REQUIREMENT:
Where in the data below does the word "lastPrice" appear? Copy every line that has it.

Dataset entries
Definition Capabilities : M W ProviderCapabilities :=
  canceled <-- ctxErr ;;
  match canceled with
  | Some e => mthrow e
  | None => mret (mkProviderCapabilities code [mkProviderMarketCapability spotMarket [AssetTypeCrypto] [InstrumentTypeSpot] true true
                    [BarInterval1Hour; BarInterval1Day] maxQuoteBatchSize maxBarsPerRequest])
  end.

(** ** mapping.go *)
(** [^[A-Z0-9]+$] *)
Definition upper_alnum (c : ascii) : bool := in_range 65 90 (byte_at c) || is_digit c.
Fixpoint all_upper_alnum (s : string) : bool := match s with EmptyString => true | String c s' => upper_alnum c && all_upper_alnum s' end.
Definition spotSymbolPattern (s : string) : bool := negb (s =s EmptyString) && all_upper_alnum s.

Definition validateSpotReference (r : ProviderInstrumentRef) : result unit :=
  or_fail (badRequestError code "provider instrument reference is invalid") (reference_Validate r) ;;;
  failif (ref_ProviderCode r <>s code) || (ref_ProviderMarket r <>s spotMarket) || (ref_AssetType r <>s AssetTypeCrypto)
         || (ref_InstrumentType r <>s InstrumentTypeSpot) || negb (spotSymbolPattern (ref_ExternalSymbol r)),
         invalidInstrumentError code "provider instrument is not a Bybit Spot mapping" None ;;
  Ok tt.

Definition bybitInterval (interval : string) : result (string * Duration) :=
  if interval =s BarInterval1Hour then Ok ("60"%string, Hour)
  else if interval =s BarInterval1Day then Ok ("D"%string, 24 * Hour)
  else Err (Plain "unsupported Bybit interval").

Definition parseRequiredDecimal (value : string) : result Decimal :=
  failif value =s EmptyString, Plain "required decimal is empty" ;; ParseDecimal value.
Definition parseOptionalDecimal (value : string) : result (option Decimal) :=
  if value =s EmptyString then Ok None else (parsed <- ParseDecimal value ;; Ok (Some parsed)).
Fixpoint requested_symbols (requested : gmap string ProviderInstrumentRef) (references : list ProviderInstrumentRef) :
    result (gmap string ProviderInstrumentRef) :=
  match references with
  | [] => Ok requested
  | r :: rest =>
      validateSpotReference r ;;;
      failif not_nil (requested !! ref_ExternalSymbol r), invalidInstrumentError code "provider symbol is mapped more than once" None ;;
      requested_symbols (<[ref_ExternalSymbol r := r]> requested) rest
  end.
Definition validateSpotReferences (references : list ProviderInstrumentRef) (maximum : Z) : result (gmap string ProviderInstrumentRef) :=
  or_fail (badRequestError code "provider instrument references are invalid") (ValidateLatestQuoteBatch code references []) ;;;
  failif maximum <? llen references, badRequestError code "provider quote batch exceeds adapter limit" None ;;
  requested_symbols ∅ references.

Definition mapTicker (reference : ProviderInstrumentRef) (ticker : spotTicker) (marketTime receivedAt : Time) (raw : string) : result ProviderQuote :=
  lastPrice <- parseRequiredDecimal (tk_LastPrice ticker) ;;
  bidPrice <- parseOptionalDecimal (tk_BidPrice ticker) ;;
  bidSize <- parseOptionalDecimal (tk_BidSize ticker) ;;
  askPrice <- parseOptionalDecimal (tk_AskPrice ticker) ;;
  askSize <- parseOptionalDecimal (tk_AskSize ticker) ;;
  open24H <- parseOptionalDecimal (tk_Previous24H ticker) ;;
  high24H <- parseOptionalDecimal (tk_High24H ticker) ;;
  low24H <- parseOptionalDecimal (tk_Low24H ticker) ;;
  baseVolume24H <- parseOptionalDecimal (tk_BaseVolume24H ticker) ;;
  quoteVolume24H <- parseOptionalDecimal (tk_Turnover24H ticker) ;;
  let quote := {|
    pq_ProviderInstrumentID := ref_ProviderInstrumentID reference; pq_InstrumentID := ref_InstrumentID reference;
    pq_AssetID := ref_AssetID reference; pq_ProviderCode := ref_ProviderCode reference; pq_LastPrice := lastPrice;
    pq_BidPrice := bidPrice; pq_BidSize := bidSize; pq_AskPrice := askPrice; pq_AskSize := askSize; pq_Open24H := open24H;
    pq_High24H := high24H; pq_Low24H := low24H; pq_BaseVolume24H := baseVolume24H; pq_QuoteVolume24H := quoteVolume24H;
    pq_MarketTime := marketTime; pq_ReceivedAt := receivedAt; pq_RawPayload := raw |} in
  quote_ValidateFor quote reference ;;;
  Ok quote.

(** The loop over the tickers, with the symbols seen; [single] says that one
    symbol was asked for. *)
Fixpoint map_tickers (requested : gmap string ProviderInstrumentRef) (single : bool) (marketTime receivedAt : Time) (seen : gset string)
    (quotes : list ProviderQuote) (raws : list string) : result (list ProviderQuote) :=
  match raws with
  | [] => Ok quotes
  | raw :: rest =>
      ticker <- some_or_fail (invalidResponseError code "provider returned a malformed ticker")
                  (Unmarshal (decode_struct spotTicker_fields) zeroTicker raw) ;;
      failif tk_Symbol ticker =s EmptyString, invalidResponseError code "provider ticker symbol is missing" None ;;
      failif bool_decide (tk_Symbol ticker ∈ seen), invalidResponseError code "provider returned a duplicate ticker" None ;;
      let seen := {[tk_Symbol ticker]} ∪ seen in
      match requested !! tk_Symbol ticker with
      | None =>
          failif single, invalidResponseError code "provider returned an unrequested ticker" None ;;
          map_tickers requested single marketTime receivedAt seen quotes rest
      | Some reference =>
          quote <- or_fail (invalidResponseError code "provider ticker fields are invalid") (mapTicker reference ticker marketTime receivedAt raw) ;;
          map_tickers requested single marketTime receivedAt seen (quotes ++ [quote]) rest
      end
  end.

EXPECTED ANSWER:
  lastPrice <- parseRequiredDecimal (tk_LastPrice ticker) ;;
    pq_AssetID := ref_AssetID reference; pq_ProviderCode := ref_ProviderCode reference; pq_LastPrice := lastPrice;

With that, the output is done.